Trata-se, portanto, de uma proposta alternativa ao modelo clássico de atividades de compreensão do texto, presentes sobremaneira em boa parte dos livros didáticos, conforme sustenta Santos (2009: s/p): “Apesar do destaque que o trabalho com gêneros textuais variados vem recebendo nas pesquisas acadêmicas e propostas pedagógicas, nem sempre os livros didáticos de português parecem aplicar coerentemente esse conceito.”

De acordo com Marcuschi (2008, p. 152), há quatro grandes “tendências” dos estudos dos gêneros, e esta pesquisa parece aproximar-se mais daquela considerada por ele “mais geral, com influências de Bakhtin, Adam, Bronckart e também os norte-americanos como Charles Bazerman, Carolyn Miller e outros ingleses e australianos como Günter Kress e Norma Fairclough”.

E nos parece, a proposta das Avaliações Diagnósticas de Habilidades de Leitura, mais coerente com os conceitos teóricos que subjazem os Parâmetros Curriculares Nacionais, a saber: a abordagem dos gêneros textuais e suas características tipológicas (GOMES-SANTOS et al, 2010, p. 322). Tais avaliações pressupõem e/ou incentivam um trabalho de ensino da leitura que leve em conta a dimensão da diversidade textual e reflete tanto os princípios norteadores da Linguística Textual quanto a base teórica dos PCN, no dizer de Gomes-Santos et al (2010, p. 322-3).

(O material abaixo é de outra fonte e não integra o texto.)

Lemma gcmp_encrypt_eq frame len hdrlen pn keyid :
  (24 ≤ hdrlen ≤ len)%nat → bytes frame → bytes (ccmp_frame_iv frame hdrlen pn keyid) →
  (len + match pn with None => 8 | Some _ => 0 end ≤ length frame)%nat →
  let hdr := take hdrlen frame in
  let iv := ccmp_frame_iv frame hdrlen pn keyid in
  let payload := ccmp_frame_payload frame len hdrlen pn in
  let aad := (gcmp_aad_nonce mode (hdr ++ iv) iv).1 in
  let nonce := (gcmp_aad_nonce mode (hdr ++ iv) iv).2 in
  length hdr = hdrlen ∧ length iv = 8%nat ∧ length payload = (len - hdrlen)%nat ∧
  gcmp_encrypt kmalloc mode tk tk_len frame len hdrlen pn keyid =
    Ret (hdr ++ iv ++ gcm_crypt E nonce payload
           ++ gcm_tag E nonce aad (gcm_crypt E nonce payload) ++ memset AES_BLOCK_SIZE 0,
         hdrlen + 8 + (len - hdrlen) + 16)%nat.
Proof using Hmem Hctx.
  intros Hh Hb Bi Hf hdr iv payload aad nonce.
  assert (length hdr = hdrlen) as Lh by (unfold hdr; rewrite length_take; lia).
  assert (length iv = 8%nat) as Li.
  { unfold iv, ccmp_frame_iv. destruct pn; [done|]. rewrite length_take, length_drop. lia. }
  assert (length payload = (len - hdrlen)%nat) as Lp.
  { unfold payload, ccmp_frame_payload. rewrite length_take, length_drop. lia. }
  split; [done|]. split; [done|]. split; [done|].
  unfold gcmp_encrypt. rewrite (proj2 (Nat.ltb_ge len hdrlen)), (proj2 (Nat.ltb_ge hdrlen 24)) by lia.
  cbn [orb]. rewrite Hmem, (proj2 (Nat.ltb_ge (length frame) _)) by lia. cbn [negb].
  set (size := (hdrlen + 8 + (len - hdrlen) + 16 + AES_BLOCK_SIZE)%nat).
  set (z := memset (size - hdrlen - 8) 0).
  assert (match pn with
    | None =>
        let* crypt := buf_write (memset size 0) 0 (take (hdrlen + 8) frame) in
        Ret (crypt, drop (hdrlen + 8) frame)
    | Some pn =>
        let* crypt := buf_write (memset size 0) 0 (take hdrlen frame) in
        let* crypt := buf_write crypt hdrlen (ccmp_hdr pn keyid) in
        Ret (crypt, drop hdrlen frame)
    end = Ret (hdr ++ iv ++ z, drop (hdrlen + match pn with None => 8 | Some _ => 0 end) frame)) as ->.
  { unfold memset. destruct pn as [pn|].
    - rewrite buf_write_ok by (rewrite length_take, length_replicate; lia). cbn [cbind].
      fold hdr. rewrite take_0, app_nil_l, Lh, Nat.add_0_l, drop_replicate.
      rewrite buf_write_ok by (rewrite length_app, Lh, length_replicate; cbn; lia). cbn [cbind].
      rewrite take_app_length' by done. rewrite drop_app_ge by (rewrite Lh; lia).
      rewrite Lh, drop_replicate. rewrite Nat.add_0_r. do 3 f_equal. unfold iv, ccmp_frame_iv. f_equal.
      unfold z, memset. f_equal. cbn. lia.
    - rewrite buf_write_ok by (rewrite length_take, length_replicate; lia). cbn [cbind].
      rewrite take_0, app_nil_l, length_take, Nat.min_l, Nat.add_0_l, drop_replicate by lia.
      rewrite <- take_take_drop, <- app_assoc.
      do 4 f_equal. unfold z, memset. f_equal. lia. }
  cbn [cbind]. rewrite drop_app_length' by done.
  rewrite (gcmp_aad_nonce_ext mode _ (hdr ++ iv) _ iv); cycle 1.
  { rewrite app_assoc, take_app_le by (rewrite length_app; lia). done. }
  { by rewrite take_app_le by lia. }
  destruct (gcmp_aad_nonce_bytes mode (hdr ++ iv) iv) as [Ba Bn];
    [apply bytes_app; [unfold hdr; auto with machine|done]|done|].
  unfold aad, nonce. destruct (gcmp_aad_nonce mode (hdr ++ iv) iv) as [aad' nonce'].
  cbn [fst snd] in *. fold (ccmp_frame_payload frame len hdrlen pn). fold payload.
  assert (bytes payload) as Bp by (unfold payload, ccmp_frame_payload; auto with machine).
  rewrite (aes_gcm_ae_eq kmalloc tk tk_len ctx Hctx nonce' aad' Bn Ba payload Bp). fold E.
  set (C := gcm_crypt E nonce' payload). set (T := gcm_tag E nonce' aad' C).
  assert (length C = len - hdrlen)%nat as LC by (unfold C, gcm_crypt; by rewrite (length_GCTR E)).
  assert (length T = 16%nat) as LT by apply (gcm_tag_block E).
  assert (length z = len - hdrlen + 16 + AES_BLOCK_SIZE)%nat as Lz.
  { unfold z, memset. rewrite length_replicate. unfold size. lia. }
  rewrite (app_assoc hdr iv z).
  rewrite buf_write_ok by (rewrite !length_app; lia). cbn [cbind].
  rewrite take_app_length' by (rewrite length_app; lia).
  rewrite drop_app_ge by (rewrite length_app; lia).
  rewrite LC, (app_assoc (hdr ++ iv) C).
  rewrite buf_write_ok by (rewrite !length_app, length_drop; lia). cbn [cbind].
  rewrite take_app_length' by (rewrite !length_app; lia).
  rewrite drop_app_ge by (rewrite !length_app; lia).
  rewrite drop_drop. do 2 f_equal. rewrite <- !app_assoc. do 4 f_equal.
  unfold z, memset. rewrite drop_replicate. f_equal. rewrite !length_app. unfold size. lia.
Qed.

Lemma gcmp_decrypt_eq hdr data data_len :
  bytes hdr → bytes data → 24 ≤ data_len ≤ Z.of_nat (length data) →
  let mlen := (Z.to_nat data_len - 8 - 16)%nat in
  let c := take mlen (drop 8 data) in
  let t := take 16 (drop mlen (drop 8 data)) in
  let aad := (gcmp_aad_nonce mode hdr data).1 in
  let nonce := (gcmp_aad_nonce mode hdr data).2 in
  ∃ rest,
  gcmp_decrypt kmalloc mode tk tk_len hdr data data_len =
    if bool_decide (t = gcm_tag E nonce aad c)
    then Ret (gcm_crypt E nonce c ++ rest, mlen) else Err NULL.
Proof using Hmem Hctx.
  intros Hh Hb Hd mlen c t aad nonce.
  unfold gcmp_decrypt. rewrite (proj2 (Z.ltb_ge data_len _)), Hmem by lia. cbn [negb].
  rewrite (proj2 (Z.ltb_ge (Z.of_nat (length data)) _)) by lia.
  destruct (gcmp_aad_nonce_bytes mode hdr data Hh Hb) as [Ba Bn]. unfold aad, nonce.
  destruct (gcmp_aad_nonce mode hdr data) as [aad' nonce']. cbn [fst snd] in *. fold mlen c t.
  assert (length c = mlen) as Lc by (unfold c, mlen; rewrite length_take, length_drop; lia).
  assert (length t = 16%nat) as Lt.
  { unfold t, mlen. rewrite length_take, !length_drop. lia. }
  rewrite (aes_gcm_ad_eq kmalloc tk tk_len ctx Hctx nonce' aad' Bn Ba c t)
    by (unfold c, t in *; auto with machine). fold E.
  destruct (bool_decide _); [|by exists []].
  rewrite buf_write_ok; [eexists; rewrite take_0, app_nil_l; done|].
  unfold memset, gcm_crypt. rewrite length_replicate, (length_GCTR E), Lc.
  unfold mlen, AES_BLOCK_SIZE. lia.
Qed.
End gcmp_facts.
(** FIPS 180-4: the digest of the three bytes of "abc". *)
Example sha256_abc :
  sha256_vector [[0x61]; [0x62; 0x63]] =
  Ret [0xba;0x78;0x16;0xbf;0x8f;0x01;0xcf;0xea;0x41;0x41;0x40;0xde;0x5d;0xae;0x22;0x23;
       0xb0;0x03;0x61;0xa3;0x96;0x17;0x7a;0x9c;0xb4;0x10;0xff;0x61;0xf2;0x00;0x15;0xad].
Proof. vm_compute. reflexivity. Qed.

(** ** SHA-256 as FIPS 180-4 defines it *)
Module Fips180.
Definition ROTR (n x : Z) : Z := (x >> n) .| u32 (x << (32 - n)).
Definition SHR (n x : Z) : Z := x >> n.
Definition Ch (x y z : Z) : Z := (x .& y) ⊕ Z.ldiff z x.
Definition Maj (x y z : Z) : Z := (x .& y) ⊕ (x .& z) ⊕ (y .& z).
Definition Sum0 (x : Z) : Z := ROTR 2 x ⊕ ROTR 13 x ⊕ ROTR 22 x.
Definition Sum1 (x : Z) : Z := ROTR 6 x ⊕ ROTR 11 x ⊕ ROTR 25 x.
Definition sig0 (x : Z) : Z := ROTR 7 x ⊕ ROTR 18 x ⊕ SHR 3 x.
Definition sig1 (x : Z) : Z := ROTR 17 x ⊕ ROTR 19 x ⊕ SHR 10 x.

(** The first [n] primes, and the first 32 bits of the fractional part of a
    square or cube root, as a check on a candidate. *)
Definition is_prime (p : Z) : bool :=
  forallb (λ d, negb (p mod Z.of_nat d =? 0)) (seq 2 (Z.to_nat (Z.sqrt p) - 1)).
Definition primes : list Z := List.filter is_prime (map Z.of_nat (seq 2 310)).
Definition sqrt_frac (p k : Z) : bool :=
  let r := Z.sqrt p * 2 ^ 32 + k in (r ^ 2 <=? p * 2 ^ 64) && (p * 2 ^ 64 <? (r + 1) ^ 2).
Definition cbrt_frac (p k : Z) : bool :=
  existsb (λ n, let r := Z.of_nat n * 2 ^ 32 + k in
    (0 <=? k) && (k <? 2 ^ 32) && (r ^ 3 <=? p * 2 ^ 96) && (p * 2 ^ 96 <? (r + 1) ^ 3)) (seq 1 8).

(** The message schedule: W_0, ..., W_63. *)
Definition W (M : list Z) : list Z :=
  fold_left (λ W t, W ++ [u32 (sig1 (W.[t - 2]) + W.[t - 7] + sig0 (W.[t - 15]) + W.[t - 16])])
    (seq 16 48) M.

(** Working variables a, ..., h. *)
Definition round (K W : list Z) (v : list Z) (t : nat) : list Z :=
  match v with
  | [a; b; c; d; e; f; g; h] =>
      let T1 := u32 (h + Sum1 e + Ch e f g + K.[t] + W.[t]) in
      let T2 := u32 (Sum0 a + Maj a b c) in
      [u32 (T1 + T2); a; b; c; u32 (d + T1); e; f; g]
  | _ => v
  end.
Definition words_of (b : list Z) : list Z := map (λ i, be_val (take 4 (drop (4 * i) b))) (seq 0 16).
Definition compress (H b : list Z) : list Z :=
  zip_with (λ x y, u32 (x + y)) H (fold_left (round K (W (words_of b))) (seq 0 64) H).

Definition pad (m : list Z) : list Z :=
  m ++ 0x80 :: replicate ((119 - length m mod 64) mod 64) 0 ++ be_bytes 8 (8 * Z.of_nat (length m)).
Definition H0 : list Z :=
  [0x6A09E667; 0xBB67AE85; 0x3C6EF372; 0xA54FF53A; 0x510E527F; 0x9B05688C; 0x1F83D9AB; 0x5BE0CD19].
Fixpoint hash_blocks (n : nat) (H m : list Z) : list Z :=
  match n with O => H | S n => hash_blocks n (compress H (take 64 m)) (drop 64 m) end.
Definition SHA256 (m : list Z) : list Z :=
  concat (map (be_bytes 4) (hash_blocks (length (pad m) / 64) H0 (pad m))).
End Fips180.

(** ** The word functions *)
Lemma RORc_ROTR x n : is_u32 x → 0 < n < 32 → RORc x n = Fips180.ROTR n x.
Proof.
  intros Hx Hn. unfold RORc, Fips180.ROTR.
  assert (n .& 31 = n) as ->.
  { change 31 with (Z.ones 5). rewrite Z.land_ones by lia. apply Z.mod_small. lia. }
  change (x .& 0xffffffff) with (u32 x). rewrite (u32_id x) by done.
  apply (uint_eq_bits 32); [apply u32_uint|auto with machine|]. intros i Hi.
  unfold u32, u64. change 0xffffffff with (Z.ones 32). change 0xffffffffffffffff with (Z.ones 64).
  rewrite !Z.land_spec, !Z.lor_spec, !Z.land_spec, !Z.testbit_ones_nonneg by lia.
  rewrite (proj2 (Z.ltb_lt i 32)), (proj2 (Z.ltb_lt i 64)) by lia. by rewrite !andb_true_r.
Qed.
Lemma ROTR_uint n x : 0 ≤ n → is_u32 x → is_u32 (Fips180.ROTR n x).
Proof. intros Hn Hx. unfold Fips180.ROTR. auto with machine. Qed.

Section words.
Context (x : Z) (Hx : is_u32 x).
Lemma Sigma0_eq : Sigma0 x = Fips180.Sum0 x.
Proof using Hx. unfold Sigma0, Fips180.Sum0, Sx. by rewrite !RORc_ROTR by (done || lia). Qed.
Lemma Sigma1_eq : Sigma1 x = Fips180.Sum1 x.
Proof using Hx. unfold Sigma1, Fips180.Sum1, Sx. by rewrite !RORc_ROTR by (done || lia). Qed.
Lemma Rx_eq n : Rx x n = Fips180.SHR n x.
Proof using Hx. unfold Rx, Fips180.SHR. change (x .& 0xffffffff) with (u32 x). by rewrite u32_id. Qed.
Lemma Gamma0_eq : Gamma0 x = Fips180.sig0 x.
Proof using Hx. unfold Gamma0, Fips180.sig0, Sx. by rewrite !RORc_ROTR, Rx_eq by (done || lia). Qed.
Lemma Gamma1_eq : Gamma1 x = Fips180.sig1 x.
Proof using Hx. unfold Gamma1, Fips180.sig1, Sx. by rewrite !RORc_ROTR, Rx_eq by (done || lia). Qed.
End words.

Lemma Ch_eq x y z : Ch x y z = Fips180.Ch x y z.
Proof.
  unfold Ch, Fips180.Ch. apply Z.bits_inj'. intros i _. rewrite !Z.lxor_spec, !Z.land_spec, Z.ldiff_spec, Z.lxor_spec.
  by destruct (Z.testbit x i), (Z.testbit y i), (Z.testbit z i).
Qed.
Lemma Maj_eq x y z : Maj x y z = Fips180.Maj x y z.
Proof.
  unfold Maj, Fips180.Maj. apply Z.bits_inj'. intros i _.
  rewrite !Z.lxor_spec, Z.lor_spec, !Z.land_spec, Z.lor_spec.
  by destruct (Z.testbit x i), (Z.testbit y i), (Z.testbit z i).
Qed.

(** ** The compression function *)
Lemma sha256_RND_eq W S i :
  length S = 8%nat → words S →
  sha256_RND W S i = Fips180.round K W S i ∧ length (Fips180.round K W S i) = 8%nat ∧
  words (Fips180.round K W S i).
Proof.
  intros Hl Hw. do 8 (destruct S as [|? S]; [done|]). destruct S; [|done].
  unfold words in Hw. rewrite !Forall_cons_iff in Hw. destruct Hw as (?&?&?&?&?&?&?&?&_).
  split; [|split; [done|]].
  - unfold sha256_RND, Fips180.round. cbn [aget nth insert list_insert].
    rewrite Sigma0_eq, Sigma1_eq, Ch_eq, Maj_eq by done. reflexivity.
  - unfold Fips180.round. repeat (constructor; [auto with machine|]). constructor.
Qed.

Lemma sha256_W_eq W ts :
  words W →
  fold_left (λ W i, W ++ [u32 (Gamma1 (W.[i - 2]) + W.[i - 7] + Gamma0 (W.[i - 15]) + W.[i - 16])]) ts W =
  fold_left (λ W t, W ++ [u32 (Fips180.sig1 (W.[t - 2]) + W.[t - 7] + Fips180.sig0 (W.[t - 15]) + W.[t - 16])]) ts W.
Proof.
  revert W. induction ts as [|t ts IH]; intros W HW; [done|]. cbn [fold_left].
  rewrite Gamma0_eq, Gamma1_eq by (apply aget_uint; [lia|done]). apply IH.
  apply Forall_app. split; [done|]. constructor; [apply u32_uint|constructor].
Qed.

Lemma sha256_first_words b :
  length b = 64%nat → bytes b →
  map (λ i, RTW_GET_BE32 (drop (4 * i) b)) (seq 0 16) = Fips180.words_of b ∧ words (Fips180.words_of b).
Proof.
  intros Hl Hb.
  assert (∀ i, (i < 16)%nat →
    RTW_GET_BE32 (drop (4 * i) b) = be_val (take 4 (drop (4 * i) b)) ∧
    is_u32 (be_val (take 4 (drop (4 * i) b)))) as Hi.
  { intros i Hi. assert (length (take 4 (drop (4 * i) b)) = 4%nat) as Ht
      by (rewrite length_take, length_drop; lia).
    assert (bytes (take 4 (drop (4 * i) b))) as Hbt by auto with machine.
    split; [|by apply be_val4_uint].
    rewrite <- (take_drop 4 (drop (4 * i) b)) at 1. by apply RTW_GET_BE32_app. }
  split.
  - apply map_ext_in. intros i Hin%in_seq. apply Hi. lia.
  - apply List.Forall_forall. intros w Hin. apply List.in_map_iff in Hin as (i & <- & Hin%in_seq).
    apply Hi. lia.
Qed.

Definition sha_H (H : list Z) : Prop := length H = 8%nat ∧ words H.

Lemma sha256_rounds_eq W ts S :
  sha_H S →
  fold_left (sha256_RND W) ts S = fold_left (Fips180.round K W) ts S ∧
  sha_H (fold_left (Fips180.round K W) ts S).
Proof.
  revert S. induction ts as [|t ts IH]; intros S HS; [done|]. cbn [fold_left].
  destruct HS as [Hl Hw]. destruct (sha256_RND_eq W S t Hl Hw) as (-> & Hl' & Hw').
  by apply IH.
Qed.

Lemma sha256_compress_eq H b :
  sha_H H → length b = 64%nat → bytes b →
  sha256_compress H b = Fips180.compress H b ∧ sha_H (Fips180.compress H b).
Proof.
  intros HH Hl Hb. unfold sha256_compress, Fips180.compress, sha256_W, Fips180.W.
  destruct (sha256_first_words b Hl Hb) as [-> Hw]. rewrite sha256_W_eq by done.
  set (W := fold_left _ (seq 16 48) _). destruct HH as [HL HW].
  assert (map (aget H) (seq 0 8) = H) as ->.
  { rewrite <- take_aget by lia. apply take_ge. lia. }
  destruct (sha256_rounds_eq W (seq 0 64) H (conj HL HW)) as [-> [HL' HW']].
  set (V := fold_left (Fips180.round K W) (seq 0 64) H) in *. clearbody V.
  assert (length (zip_with (λ x y, u32 (x + y)) H V) = 8%nat) as Lz by (rewrite length_zip_with; lia).
  split; [|split; [done|]].
  - apply list_aget_eq; [by rewrite length_map_seq|]. intros i Hi. rewrite length_map_seq in Hi.
    rewrite aget_map_seq by done. symmetry. apply aget_lookup.
    rewrite lookup_zip_with, (lookup_aget H), (lookup_aget V) by lia. done.
  - apply Forall_lookup_2. intros i x Hx. apply lookup_zip_with_Some in Hx as (?&?&->&_&_). apply u32_uint.
Qed.

(** ** Streaming *)
Lemma hash_blocks_ok n H m :
  sha_H H → bytes m → (64 * n ≤ length m)%nat → sha_H (Fips180.hash_blocks n H m).
Proof.
  revert H m. induction n as [|n IH]; intros H m HH Hm Hl; [done|]. cbn [Fips180.hash_blocks].
  apply IH; [|auto with machine|rewrite length_drop; lia].
  apply sha256_compress_eq; [done|rewrite length_take; lia|auto with machine].
Qed.
Lemma hash_blocks_app n k H a b :
  length a = (64 * n)%nat →
  Fips180.hash_blocks (n + k) H (a ++ b) = Fips180.hash_blocks k (Fips180.hash_blocks n H a) b.
Proof.
  revert H a. induction n as [|n IH]; intros H a Ha.
  - by destruct a.
  - cbn [Nat.add Fips180.hash_blocks].
    rewrite take_app_le, drop_app_le by lia. apply IH. rewrite length_drop. lia.
Qed.
Lemma hash_blocks_prefix n H a b :
  (64 * n ≤ length a)%nat → Fips180.hash_blocks n H (a ++ b) = Fips180.hash_blocks n H a.
Proof.
  revert H a. induction n as [|n IH]; intros H a Ha; [done|]. cbn [Fips180.hash_blocks].
  rewrite take_app_le, drop_app_le by lia. apply IH. rewrite length_drop. lia.
Qed.

(** The state represents the message [a ++ r]: whole blocks [a] hashed, the
    rest [r] waiting in the buffer. *)
Definition sha_rep (md : sha256_state) (n : nat) (a r : list Z) : Prop :=
  length a = (64 * n)%nat ∧ (length r < 64)%nat ∧ bytes a ∧ bytes r ∧
  sha_state md = Fips180.hash_blocks n Fips180.H0 a ∧
  sha_curlen md = length r ∧ length (sha_buf md) = 64%nat ∧ take (length r) (sha_buf md) = r ∧
  sha_length md = u64 (512 * Z.of_nat n).

Lemma H0_ok : sha_H Fips180.H0.
Proof. split; [done|]. unfold Fips180.H0. repeat (constructor; [uint_lit|]). constructor. Qed.

Lemma sha_rep_init : sha_rep sha256_init 0 [] [].
Proof. unfold sha_rep. split_and!; first [done | cbn; lia | by constructor]. Qed.

Lemma u64_add_512 n : u64 (u64 (512 * Z.of_nat n) + 512) = u64 (512 * Z.of_nat (S n)).
Proof. rewrite !u64_mod, Zplus_mod_idemp_l. f_equal. lia. Qed.

(** Hashing one more block. *)
Lemma sha_rep_block md n a r b :
  sha_rep md n a r → length b = 64%nat → bytes b →
  sha256_compress (sha_state md) b = Fips180.hash_blocks (S n) Fips180.H0 (a ++ b) ∧
  u64 (sha_length md + 512) = u64 (512 * Z.of_nat (S n)).
Proof.
  intros (La & Lr & Ba & Br & Hs & Hc & Lb & Hb & Hlen) Hl Hbb.
  rewrite Hlen, u64_add_512. split; [|done]. rewrite Hs.
  replace (S n) with (n + 1)%nat by lia. rewrite hash_blocks_app by done. cbn [Fips180.hash_blocks].
  rewrite (take_ge b) by lia. apply sha256_compress_eq; [|done|done].
  apply hash_blocks_ok; [apply H0_ok|done|lia].
Qed.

Da mesma sorte que as noções de texto, discutidas aqui, o conceito de gêneros textuais como “fenômenos de reconhecimento psicossocial que são parte de processos de atividades socialmente organizadas” (Bazerman, 2005, p. 31) se faz importante. O reconhecimento do que sejam os gêneros textuais e de como eles se apresentam a nós em sociedade torna-se fundamental para o professor de língua materna, cujo trabalho consiste, entre outras coisas, em ensinar a ler textos. E parece bastante plausível dizer que a leitura dependerá não só do acesso aos elementos microestruturais, mas também do reconhecimento de sua função sociocomunicativa.